*Aim of the task*.
Nothing in the entries below may be altered; print them as they stand.
*** Provided entries ***
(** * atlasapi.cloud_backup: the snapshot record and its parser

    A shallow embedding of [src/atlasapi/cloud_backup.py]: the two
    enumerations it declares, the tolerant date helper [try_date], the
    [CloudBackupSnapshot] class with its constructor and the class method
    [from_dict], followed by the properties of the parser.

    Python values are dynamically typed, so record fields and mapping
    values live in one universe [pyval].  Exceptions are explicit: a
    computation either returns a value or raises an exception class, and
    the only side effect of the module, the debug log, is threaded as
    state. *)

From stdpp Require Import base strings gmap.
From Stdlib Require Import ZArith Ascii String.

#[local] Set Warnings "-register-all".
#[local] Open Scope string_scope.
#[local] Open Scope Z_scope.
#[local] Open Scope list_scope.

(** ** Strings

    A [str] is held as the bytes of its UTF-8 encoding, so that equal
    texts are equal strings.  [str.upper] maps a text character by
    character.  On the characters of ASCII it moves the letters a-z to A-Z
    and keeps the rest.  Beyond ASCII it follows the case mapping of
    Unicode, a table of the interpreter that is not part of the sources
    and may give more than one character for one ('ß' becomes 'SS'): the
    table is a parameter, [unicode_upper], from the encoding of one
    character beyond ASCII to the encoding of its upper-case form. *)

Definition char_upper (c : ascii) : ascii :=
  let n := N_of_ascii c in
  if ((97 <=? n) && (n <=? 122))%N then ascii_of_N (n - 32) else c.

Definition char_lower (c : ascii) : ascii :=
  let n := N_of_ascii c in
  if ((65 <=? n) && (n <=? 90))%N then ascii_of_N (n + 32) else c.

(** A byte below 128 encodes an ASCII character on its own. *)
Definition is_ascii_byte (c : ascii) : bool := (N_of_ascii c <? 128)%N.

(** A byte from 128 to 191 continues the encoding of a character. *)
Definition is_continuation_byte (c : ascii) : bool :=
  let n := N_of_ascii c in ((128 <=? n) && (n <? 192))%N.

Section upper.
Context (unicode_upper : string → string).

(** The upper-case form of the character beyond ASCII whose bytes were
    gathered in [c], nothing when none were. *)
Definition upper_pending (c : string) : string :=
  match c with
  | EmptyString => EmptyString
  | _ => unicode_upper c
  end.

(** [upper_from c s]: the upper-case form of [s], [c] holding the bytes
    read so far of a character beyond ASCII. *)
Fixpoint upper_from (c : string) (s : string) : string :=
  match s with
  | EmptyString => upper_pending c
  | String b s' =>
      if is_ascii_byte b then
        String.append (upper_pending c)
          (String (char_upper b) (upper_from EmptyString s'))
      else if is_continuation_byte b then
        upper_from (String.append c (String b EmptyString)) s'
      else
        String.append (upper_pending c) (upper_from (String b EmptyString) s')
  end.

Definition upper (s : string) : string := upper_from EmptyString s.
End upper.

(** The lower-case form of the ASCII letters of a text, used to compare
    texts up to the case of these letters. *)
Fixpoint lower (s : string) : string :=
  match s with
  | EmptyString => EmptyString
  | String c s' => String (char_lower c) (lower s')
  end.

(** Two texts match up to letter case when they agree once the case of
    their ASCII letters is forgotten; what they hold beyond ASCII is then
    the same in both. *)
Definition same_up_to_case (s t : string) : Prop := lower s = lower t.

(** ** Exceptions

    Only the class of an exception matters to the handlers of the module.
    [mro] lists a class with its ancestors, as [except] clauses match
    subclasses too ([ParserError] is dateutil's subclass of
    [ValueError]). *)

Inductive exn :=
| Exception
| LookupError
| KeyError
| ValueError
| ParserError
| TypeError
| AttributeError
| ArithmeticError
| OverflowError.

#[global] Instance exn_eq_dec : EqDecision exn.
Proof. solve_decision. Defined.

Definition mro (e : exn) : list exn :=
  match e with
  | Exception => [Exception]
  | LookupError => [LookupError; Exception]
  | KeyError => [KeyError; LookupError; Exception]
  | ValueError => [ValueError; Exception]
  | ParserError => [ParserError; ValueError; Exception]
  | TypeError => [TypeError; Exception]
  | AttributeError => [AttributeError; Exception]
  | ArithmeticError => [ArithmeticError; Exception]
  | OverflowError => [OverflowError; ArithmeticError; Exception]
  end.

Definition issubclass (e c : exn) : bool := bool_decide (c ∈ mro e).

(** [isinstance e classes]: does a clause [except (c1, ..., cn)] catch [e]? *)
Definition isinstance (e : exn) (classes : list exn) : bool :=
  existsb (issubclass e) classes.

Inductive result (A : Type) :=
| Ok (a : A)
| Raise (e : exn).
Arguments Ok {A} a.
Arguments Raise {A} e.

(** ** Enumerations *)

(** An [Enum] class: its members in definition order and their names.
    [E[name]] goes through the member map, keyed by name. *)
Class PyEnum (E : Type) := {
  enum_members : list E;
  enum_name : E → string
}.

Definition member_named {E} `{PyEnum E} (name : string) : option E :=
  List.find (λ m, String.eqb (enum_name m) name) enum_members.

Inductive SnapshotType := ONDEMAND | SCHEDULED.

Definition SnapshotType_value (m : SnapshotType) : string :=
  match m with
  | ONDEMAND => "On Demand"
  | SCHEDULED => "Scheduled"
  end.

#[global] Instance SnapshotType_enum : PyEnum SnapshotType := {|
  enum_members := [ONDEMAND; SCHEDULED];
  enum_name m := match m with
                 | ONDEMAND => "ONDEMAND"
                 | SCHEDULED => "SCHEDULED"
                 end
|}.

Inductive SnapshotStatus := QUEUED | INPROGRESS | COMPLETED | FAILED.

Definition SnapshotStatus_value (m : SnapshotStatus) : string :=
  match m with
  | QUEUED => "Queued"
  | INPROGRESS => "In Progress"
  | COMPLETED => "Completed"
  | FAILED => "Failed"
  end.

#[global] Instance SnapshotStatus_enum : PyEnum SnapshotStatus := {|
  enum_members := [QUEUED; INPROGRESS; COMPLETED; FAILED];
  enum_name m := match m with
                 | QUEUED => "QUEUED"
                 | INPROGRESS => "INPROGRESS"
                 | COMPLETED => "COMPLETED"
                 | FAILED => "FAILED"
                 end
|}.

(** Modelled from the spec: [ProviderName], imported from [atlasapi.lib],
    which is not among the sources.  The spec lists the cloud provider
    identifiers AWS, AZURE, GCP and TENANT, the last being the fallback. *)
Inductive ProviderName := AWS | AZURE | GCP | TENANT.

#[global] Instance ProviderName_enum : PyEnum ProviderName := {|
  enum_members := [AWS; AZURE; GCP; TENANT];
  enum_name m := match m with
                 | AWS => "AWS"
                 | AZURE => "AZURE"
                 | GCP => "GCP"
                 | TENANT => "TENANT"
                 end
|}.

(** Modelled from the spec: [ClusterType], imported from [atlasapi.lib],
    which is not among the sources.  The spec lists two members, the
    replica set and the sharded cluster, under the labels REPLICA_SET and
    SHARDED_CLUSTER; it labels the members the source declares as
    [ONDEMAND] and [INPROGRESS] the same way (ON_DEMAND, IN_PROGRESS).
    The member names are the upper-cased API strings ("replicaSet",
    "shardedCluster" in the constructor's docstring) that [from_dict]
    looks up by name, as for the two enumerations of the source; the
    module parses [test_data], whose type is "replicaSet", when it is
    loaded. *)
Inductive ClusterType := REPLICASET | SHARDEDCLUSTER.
*** End of Provided entries ***
*Reply*.
(** * atlasapi.cloud_backup: the snapshot record and its parser

    A shallow embedding of [src/atlasapi/cloud_backup.py]: the two
    enumerations it declares, the tolerant date helper [try_date], the
    [CloudBackupSnapshot] class with its constructor and the class method
    [from_dict], followed by the properties of the parser.

    Python values are dynamically typed, so record fields and mapping
    values live in one universe [pyval].  Exceptions are explicit: a
    computation either returns a value or raises an exception class, and
    the only side effect of the module, the debug log, is threaded as
    state. *)

From stdpp Require Import base strings gmap.
From Stdlib Require Import ZArith Ascii String.

#[local] Set Warnings "-register-all".
#[local] Open Scope string_scope.
#[local] Open Scope Z_scope.
#[local] Open Scope list_scope.

(** ** Strings

    A [str] is held as the bytes of its UTF-8 encoding, so that equal
    texts are equal strings.  [str.upper] maps a text character by
    character.  On the characters of ASCII it moves the letters a-z to A-Z
    and keeps the rest.  Beyond ASCII it follows the case mapping of
    Unicode, a table of the interpreter that is not part of the sources
    and may give more than one character for one ('ß' becomes 'SS'): the
    table is a parameter, [unicode_upper], from the encoding of one
    character beyond ASCII to the encoding of its upper-case form. *)

Definition char_upper (c : ascii) : ascii :=
  let n := N_of_ascii c in
  if ((97 <=? n) && (n <=? 122))%N then ascii_of_N (n - 32) else c.

Definition char_lower (c : ascii) : ascii :=
  let n := N_of_ascii c in
  if ((65 <=? n) && (n <=? 90))%N then ascii_of_N (n + 32) else c.

(** A byte below 128 encodes an ASCII character on its own. *)
Definition is_ascii_byte (c : ascii) : bool := (N_of_ascii c <? 128)%N.

(** A byte from 128 to 191 continues the encoding of a character. *)
Definition is_continuation_byte (c : ascii) : bool :=
  let n := N_of_ascii c in ((128 <=? n) && (n <? 192))%N.

Section upper.
Context (unicode_upper : string → string).

(** The upper-case form of the character beyond ASCII whose bytes were
    gathered in [c], nothing when none were. *)
Definition upper_pending (c : string) : string :=
  match c with
  | EmptyString => EmptyString
  | _ => unicode_upper c
  end.

(** [upper_from c s]: the upper-case form of [s], [c] holding the bytes
    read so far of a character beyond ASCII. *)
Fixpoint upper_from (c : string) (s : string) : string :=
  match s with
  | EmptyString => upper_pending c
  | String b s' =>
      if is_ascii_byte b then
        String.append (upper_pending c)
          (String (char_upper b) (upper_from EmptyString s'))
      else if is_continuation_byte b then
        upper_from (String.append c (String b EmptyString)) s'
      else
        String.append (upper_pending c) (upper_from (String b EmptyString) s')
  end.

Definition upper (s : string) : string := upper_from EmptyString s.
End upper.

(** The lower-case form of the ASCII letters of a text, used to compare
    texts up to the case of these letters. *)
Fixpoint lower (s : string) : string :=
  match s with
  | EmptyString => EmptyString
  | String c s' => String (char_lower c) (lower s')
  end.

(** Two texts match up to letter case when they agree once the case of
    their ASCII letters is forgotten; what they hold beyond ASCII is then
    the same in both. *)
Definition same_up_to_case (s t : string) : Prop := lower s = lower t.

(** ** Exceptions

    Only the class of an exception matters to the handlers of the module.
    [mro] lists a class with its ancestors, as [except] clauses match
    subclasses too ([ParserError] is dateutil's subclass of
    [ValueError]). *)

Inductive exn :=
| Exception
| LookupError
| KeyError
| ValueError
| ParserError
| TypeError
| AttributeError
| ArithmeticError
| OverflowError.

#[global] Instance exn_eq_dec : EqDecision exn.
Proof. solve_decision. Defined.

Definition mro (e : exn) : list exn :=
  match e with
  | Exception => [Exception]
  | LookupError => [LookupError; Exception]
  | KeyError => [KeyError; LookupError; Exception]
  | ValueError => [ValueError; Exception]
  | ParserError => [ParserError; ValueError; Exception]
  | TypeError => [TypeError; Exception]
  | AttributeError => [AttributeError; Exception]
  | ArithmeticError => [ArithmeticError; Exception]
  | OverflowError => [OverflowError; ArithmeticError; Exception]
  end.

Definition issubclass (e c : exn) : bool := bool_decide (c ∈ mro e).

(** [isinstance e classes]: does a clause [except (c1, ..., cn)] catch [e]? *)
Definition isinstance (e : exn) (classes : list exn) : bool :=
  existsb (issubclass e) classes.

Inductive result (A : Type) :=
| Ok (a : A)
| Raise (e : exn).
Arguments Ok {A} a.
Arguments Raise {A} e.

(** ** Enumerations *)

(** An [Enum] class: its members in definition order and their names.
    [E[name]] goes through the member map, keyed by name. *)
Class PyEnum (E : Type) := {
  enum_members : list E;
  enum_name : E → string
}.

Definition member_named {E} `{PyEnum E} (name : string) : option E :=
  List.find (λ m, String.eqb (enum_name m) name) enum_members.

Inductive SnapshotType := ONDEMAND | SCHEDULED.

Definition SnapshotType_value (m : SnapshotType) : string :=
  match m with
  | ONDEMAND => "On Demand"
  | SCHEDULED => "Scheduled"
  end.

#[global] Instance SnapshotType_enum : PyEnum SnapshotType := {|
  enum_members := [ONDEMAND; SCHEDULED];
  enum_name m := match m with
                 | ONDEMAND => "ONDEMAND"
                 | SCHEDULED => "SCHEDULED"
                 end
|}.

Inductive SnapshotStatus := QUEUED | INPROGRESS | COMPLETED | FAILED.

Definition SnapshotStatus_value (m : SnapshotStatus) : string :=
  match m with
  | QUEUED => "Queued"
  | INPROGRESS => "In Progress"
  | COMPLETED => "Completed"
  | FAILED => "Failed"
  end.

#[global] Instance SnapshotStatus_enum : PyEnum SnapshotStatus := {|
  enum_members := [QUEUED; INPROGRESS; COMPLETED; FAILED];
  enum_name m := match m with
                 | QUEUED => "QUEUED"
                 | INPROGRESS => "INPROGRESS"
                 | COMPLETED => "COMPLETED"
                 | FAILED => "FAILED"
                 end
|}.

(** Modelled from the spec: [ProviderName], imported from [atlasapi.lib],
    which is not among the sources.  The spec lists the cloud provider
    identifiers AWS, AZURE, GCP and TENANT, the last being the fallback. *)
Inductive ProviderName := AWS | AZURE | GCP | TENANT.

#[global] Instance ProviderName_enum : PyEnum ProviderName := {|
  enum_members := [AWS; AZURE; GCP; TENANT];
  enum_name m := match m with
                 | AWS => "AWS"
                 | AZURE => "AZURE"
                 | GCP => "GCP"
                 | TENANT => "TENANT"
                 end
|}.

(** Modelled from the spec: [ClusterType], imported from [atlasapi.lib],
    which is not among the sources.  The spec lists two members, the
    replica set and the sharded cluster, under the labels REPLICA_SET and
    SHARDED_CLUSTER; it labels the members the source declares as
    [ONDEMAND] and [INPROGRESS] the same way (ON_DEMAND, IN_PROGRESS).
    The member names are the upper-cased API strings ("replicaSet",
    "shardedCluster" in the constructor's docstring) that [from_dict]
    looks up by name, as for the two enumerations of the source; the
    module parses [test_data], whose type is "replicaSet", when it is
    loaded. *)
Inductive ClusterType := REPLICASET | SHARDEDCLUSTER.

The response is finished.